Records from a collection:
* * *

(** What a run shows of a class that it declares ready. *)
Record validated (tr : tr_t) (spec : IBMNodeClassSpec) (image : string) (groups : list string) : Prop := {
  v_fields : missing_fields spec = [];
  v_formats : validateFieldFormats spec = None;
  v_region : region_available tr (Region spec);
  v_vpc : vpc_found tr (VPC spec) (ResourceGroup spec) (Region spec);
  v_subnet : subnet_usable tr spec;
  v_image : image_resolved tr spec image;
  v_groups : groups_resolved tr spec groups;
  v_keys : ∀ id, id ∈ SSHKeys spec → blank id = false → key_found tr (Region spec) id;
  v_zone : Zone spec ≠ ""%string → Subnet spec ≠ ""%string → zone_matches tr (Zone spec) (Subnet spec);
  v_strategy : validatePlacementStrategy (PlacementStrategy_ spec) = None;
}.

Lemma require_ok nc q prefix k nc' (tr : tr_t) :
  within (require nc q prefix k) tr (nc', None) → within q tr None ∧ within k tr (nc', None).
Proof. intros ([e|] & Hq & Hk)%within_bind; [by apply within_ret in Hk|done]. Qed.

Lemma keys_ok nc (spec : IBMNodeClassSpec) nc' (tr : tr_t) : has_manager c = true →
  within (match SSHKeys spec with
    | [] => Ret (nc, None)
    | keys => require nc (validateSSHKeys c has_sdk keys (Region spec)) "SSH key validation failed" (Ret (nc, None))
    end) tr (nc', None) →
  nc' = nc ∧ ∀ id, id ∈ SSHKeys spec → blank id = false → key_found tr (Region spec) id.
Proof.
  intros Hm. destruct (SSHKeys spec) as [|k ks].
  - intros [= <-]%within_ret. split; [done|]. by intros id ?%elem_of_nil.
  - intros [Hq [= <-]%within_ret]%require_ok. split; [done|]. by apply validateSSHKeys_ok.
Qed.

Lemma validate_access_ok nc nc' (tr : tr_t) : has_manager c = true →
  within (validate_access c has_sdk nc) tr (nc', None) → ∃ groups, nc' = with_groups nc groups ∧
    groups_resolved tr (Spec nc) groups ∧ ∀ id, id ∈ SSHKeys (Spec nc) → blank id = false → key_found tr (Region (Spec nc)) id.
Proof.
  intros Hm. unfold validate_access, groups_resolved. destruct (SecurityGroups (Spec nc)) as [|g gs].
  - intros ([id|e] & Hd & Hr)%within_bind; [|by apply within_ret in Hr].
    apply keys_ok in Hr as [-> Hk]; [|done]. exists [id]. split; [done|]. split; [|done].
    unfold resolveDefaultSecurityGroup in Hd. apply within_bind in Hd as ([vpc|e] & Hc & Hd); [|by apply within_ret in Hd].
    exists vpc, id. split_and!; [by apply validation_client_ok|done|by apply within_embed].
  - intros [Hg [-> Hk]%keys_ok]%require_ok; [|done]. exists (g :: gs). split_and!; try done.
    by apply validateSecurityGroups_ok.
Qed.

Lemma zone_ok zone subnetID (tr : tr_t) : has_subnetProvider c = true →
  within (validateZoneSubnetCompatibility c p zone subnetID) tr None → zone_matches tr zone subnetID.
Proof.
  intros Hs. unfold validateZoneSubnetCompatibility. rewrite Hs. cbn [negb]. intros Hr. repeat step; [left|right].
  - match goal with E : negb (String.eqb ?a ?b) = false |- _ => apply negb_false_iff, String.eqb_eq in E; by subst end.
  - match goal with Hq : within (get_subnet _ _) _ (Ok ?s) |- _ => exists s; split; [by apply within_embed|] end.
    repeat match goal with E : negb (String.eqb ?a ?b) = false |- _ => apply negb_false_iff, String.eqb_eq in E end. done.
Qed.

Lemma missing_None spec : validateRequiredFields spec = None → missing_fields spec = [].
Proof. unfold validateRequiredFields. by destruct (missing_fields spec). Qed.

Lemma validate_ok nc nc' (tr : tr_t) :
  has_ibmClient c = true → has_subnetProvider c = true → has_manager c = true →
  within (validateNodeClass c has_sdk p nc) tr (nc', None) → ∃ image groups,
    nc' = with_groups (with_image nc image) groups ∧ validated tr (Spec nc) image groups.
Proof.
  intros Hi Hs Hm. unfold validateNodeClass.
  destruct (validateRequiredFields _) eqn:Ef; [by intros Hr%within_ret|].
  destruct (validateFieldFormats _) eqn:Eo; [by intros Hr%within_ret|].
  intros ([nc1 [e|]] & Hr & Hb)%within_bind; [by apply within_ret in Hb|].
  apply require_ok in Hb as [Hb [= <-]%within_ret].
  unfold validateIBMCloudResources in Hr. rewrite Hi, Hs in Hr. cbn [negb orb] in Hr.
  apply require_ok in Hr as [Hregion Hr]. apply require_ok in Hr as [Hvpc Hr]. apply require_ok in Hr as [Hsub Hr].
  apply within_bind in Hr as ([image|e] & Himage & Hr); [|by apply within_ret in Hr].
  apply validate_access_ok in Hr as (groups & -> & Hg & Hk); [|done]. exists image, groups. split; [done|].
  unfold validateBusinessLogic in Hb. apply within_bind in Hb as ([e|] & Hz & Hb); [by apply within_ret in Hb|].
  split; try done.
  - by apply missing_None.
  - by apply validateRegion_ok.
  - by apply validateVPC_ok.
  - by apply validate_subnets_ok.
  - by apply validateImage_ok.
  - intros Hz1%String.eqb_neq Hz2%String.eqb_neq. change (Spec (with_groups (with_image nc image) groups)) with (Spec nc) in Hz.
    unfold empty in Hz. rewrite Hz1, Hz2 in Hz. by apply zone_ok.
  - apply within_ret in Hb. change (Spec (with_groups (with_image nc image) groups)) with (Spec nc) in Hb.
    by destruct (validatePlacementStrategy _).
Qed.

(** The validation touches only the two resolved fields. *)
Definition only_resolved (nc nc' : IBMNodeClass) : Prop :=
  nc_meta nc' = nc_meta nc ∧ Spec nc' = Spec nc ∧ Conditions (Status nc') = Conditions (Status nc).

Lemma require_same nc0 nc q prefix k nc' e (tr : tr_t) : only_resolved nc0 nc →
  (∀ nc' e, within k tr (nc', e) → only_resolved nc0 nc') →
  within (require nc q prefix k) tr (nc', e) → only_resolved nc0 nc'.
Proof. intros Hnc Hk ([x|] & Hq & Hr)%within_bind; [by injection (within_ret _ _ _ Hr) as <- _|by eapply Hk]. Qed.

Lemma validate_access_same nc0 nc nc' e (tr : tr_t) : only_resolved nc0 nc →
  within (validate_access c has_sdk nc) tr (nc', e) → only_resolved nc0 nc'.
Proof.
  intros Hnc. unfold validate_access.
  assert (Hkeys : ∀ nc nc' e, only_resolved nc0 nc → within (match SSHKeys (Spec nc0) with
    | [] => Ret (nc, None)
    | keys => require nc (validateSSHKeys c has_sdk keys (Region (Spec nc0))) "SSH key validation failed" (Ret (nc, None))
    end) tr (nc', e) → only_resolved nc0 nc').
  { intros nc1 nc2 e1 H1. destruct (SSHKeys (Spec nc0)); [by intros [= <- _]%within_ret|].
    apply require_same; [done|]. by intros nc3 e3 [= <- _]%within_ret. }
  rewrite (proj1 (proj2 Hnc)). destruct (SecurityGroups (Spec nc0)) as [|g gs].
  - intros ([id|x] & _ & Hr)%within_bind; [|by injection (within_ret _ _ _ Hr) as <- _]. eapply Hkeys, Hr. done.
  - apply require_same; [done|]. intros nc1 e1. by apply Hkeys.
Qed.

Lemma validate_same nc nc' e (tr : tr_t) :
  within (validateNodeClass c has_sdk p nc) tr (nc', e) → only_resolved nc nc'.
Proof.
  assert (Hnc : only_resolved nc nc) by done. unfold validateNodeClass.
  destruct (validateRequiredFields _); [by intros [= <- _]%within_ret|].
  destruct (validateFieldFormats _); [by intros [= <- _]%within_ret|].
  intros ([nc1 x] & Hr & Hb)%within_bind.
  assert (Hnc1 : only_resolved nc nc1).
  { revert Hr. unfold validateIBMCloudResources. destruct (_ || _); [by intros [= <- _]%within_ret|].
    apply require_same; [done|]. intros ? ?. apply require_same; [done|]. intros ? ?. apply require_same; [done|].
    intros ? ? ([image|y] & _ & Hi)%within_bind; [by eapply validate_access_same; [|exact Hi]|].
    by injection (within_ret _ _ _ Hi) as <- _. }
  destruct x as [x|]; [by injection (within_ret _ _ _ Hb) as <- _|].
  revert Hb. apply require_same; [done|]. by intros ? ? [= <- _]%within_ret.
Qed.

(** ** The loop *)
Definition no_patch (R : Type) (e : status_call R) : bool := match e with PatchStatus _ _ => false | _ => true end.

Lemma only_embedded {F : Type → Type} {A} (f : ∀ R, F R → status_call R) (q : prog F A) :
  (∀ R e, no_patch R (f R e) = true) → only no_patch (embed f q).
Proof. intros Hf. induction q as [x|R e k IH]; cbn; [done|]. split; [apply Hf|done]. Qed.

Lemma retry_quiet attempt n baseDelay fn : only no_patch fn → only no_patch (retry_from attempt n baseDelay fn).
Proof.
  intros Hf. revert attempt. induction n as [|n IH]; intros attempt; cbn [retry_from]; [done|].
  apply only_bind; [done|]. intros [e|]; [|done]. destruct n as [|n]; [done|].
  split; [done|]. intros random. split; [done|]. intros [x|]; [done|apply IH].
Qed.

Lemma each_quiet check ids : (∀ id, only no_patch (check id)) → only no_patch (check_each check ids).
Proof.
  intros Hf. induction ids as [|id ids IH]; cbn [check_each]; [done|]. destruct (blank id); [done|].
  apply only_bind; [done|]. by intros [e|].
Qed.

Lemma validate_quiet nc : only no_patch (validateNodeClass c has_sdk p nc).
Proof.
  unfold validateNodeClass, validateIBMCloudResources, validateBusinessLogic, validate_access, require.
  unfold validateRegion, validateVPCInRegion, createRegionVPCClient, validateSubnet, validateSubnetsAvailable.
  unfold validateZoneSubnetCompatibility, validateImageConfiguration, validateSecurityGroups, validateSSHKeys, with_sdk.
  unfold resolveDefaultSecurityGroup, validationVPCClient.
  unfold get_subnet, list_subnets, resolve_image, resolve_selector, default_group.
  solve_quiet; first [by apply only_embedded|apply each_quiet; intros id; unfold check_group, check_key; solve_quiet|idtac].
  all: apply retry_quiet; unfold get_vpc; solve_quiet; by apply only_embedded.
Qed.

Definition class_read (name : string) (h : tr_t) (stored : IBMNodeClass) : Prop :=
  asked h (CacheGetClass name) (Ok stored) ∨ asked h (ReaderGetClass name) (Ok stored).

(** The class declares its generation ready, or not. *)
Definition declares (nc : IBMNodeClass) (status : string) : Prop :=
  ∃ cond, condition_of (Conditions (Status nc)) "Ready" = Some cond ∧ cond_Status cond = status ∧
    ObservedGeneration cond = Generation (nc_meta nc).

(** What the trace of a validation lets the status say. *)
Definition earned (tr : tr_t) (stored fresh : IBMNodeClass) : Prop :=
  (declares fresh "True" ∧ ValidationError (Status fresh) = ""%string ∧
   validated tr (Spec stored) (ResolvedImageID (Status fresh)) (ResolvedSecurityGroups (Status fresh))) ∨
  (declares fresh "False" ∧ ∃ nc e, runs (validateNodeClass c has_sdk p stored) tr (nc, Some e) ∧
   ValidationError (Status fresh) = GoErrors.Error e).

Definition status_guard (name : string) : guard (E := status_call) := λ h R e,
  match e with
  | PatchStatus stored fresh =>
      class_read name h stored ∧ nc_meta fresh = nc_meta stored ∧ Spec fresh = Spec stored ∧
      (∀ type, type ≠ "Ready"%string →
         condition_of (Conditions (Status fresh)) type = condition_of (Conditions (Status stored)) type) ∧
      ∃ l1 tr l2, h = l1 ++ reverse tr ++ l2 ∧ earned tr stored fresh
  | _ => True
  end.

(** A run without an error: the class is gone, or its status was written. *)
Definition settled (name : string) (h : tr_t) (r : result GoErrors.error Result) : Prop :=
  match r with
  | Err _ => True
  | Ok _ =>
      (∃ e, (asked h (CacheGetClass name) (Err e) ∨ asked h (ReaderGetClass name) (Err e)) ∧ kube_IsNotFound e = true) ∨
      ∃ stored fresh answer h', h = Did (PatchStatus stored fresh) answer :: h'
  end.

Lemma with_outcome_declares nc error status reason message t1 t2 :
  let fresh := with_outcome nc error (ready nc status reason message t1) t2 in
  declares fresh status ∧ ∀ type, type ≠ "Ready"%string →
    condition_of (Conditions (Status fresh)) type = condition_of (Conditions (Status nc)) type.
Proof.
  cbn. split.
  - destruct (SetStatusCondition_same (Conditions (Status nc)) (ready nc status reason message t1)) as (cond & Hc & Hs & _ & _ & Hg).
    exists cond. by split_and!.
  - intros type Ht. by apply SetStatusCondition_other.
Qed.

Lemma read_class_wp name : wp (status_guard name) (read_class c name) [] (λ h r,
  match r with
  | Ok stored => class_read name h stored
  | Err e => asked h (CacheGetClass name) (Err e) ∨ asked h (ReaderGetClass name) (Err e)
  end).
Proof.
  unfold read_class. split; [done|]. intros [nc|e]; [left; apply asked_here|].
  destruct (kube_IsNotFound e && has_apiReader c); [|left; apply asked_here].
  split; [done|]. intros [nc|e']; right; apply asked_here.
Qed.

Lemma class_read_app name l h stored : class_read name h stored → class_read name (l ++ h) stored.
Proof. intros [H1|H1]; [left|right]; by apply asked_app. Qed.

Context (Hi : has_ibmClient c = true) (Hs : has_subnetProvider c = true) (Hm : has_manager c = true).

* * *

* _About this exercise_
Give back exactly the lines above, from the line containing "repeat match goal" through the line containing "destruct (validateRequiredFields _) eqn:Ef;", with both end lines and nothing more.

* _Finished task_
    repeat match goal with E : negb (String.eqb ?a ?b) = false |- _ => apply negb_false_iff, String.eqb_eq in E end. done.
Qed.

Lemma missing_None spec : validateRequiredFields spec = None → missing_fields spec = [].
Proof. unfold validateRequiredFields. by destruct (missing_fields spec). Qed.

Lemma validate_ok nc nc' (tr : tr_t) :
  has_ibmClient c = true → has_subnetProvider c = true → has_manager c = true →
  within (validateNodeClass c has_sdk p nc) tr (nc', None) → ∃ image groups,
    nc' = with_groups (with_image nc image) groups ∧ validated tr (Spec nc) image groups.
Proof.
  intros Hi Hs Hm. unfold validateNodeClass.
  destruct (validateRequiredFields _) eqn:Ef; [by intros Hr%within_ret|].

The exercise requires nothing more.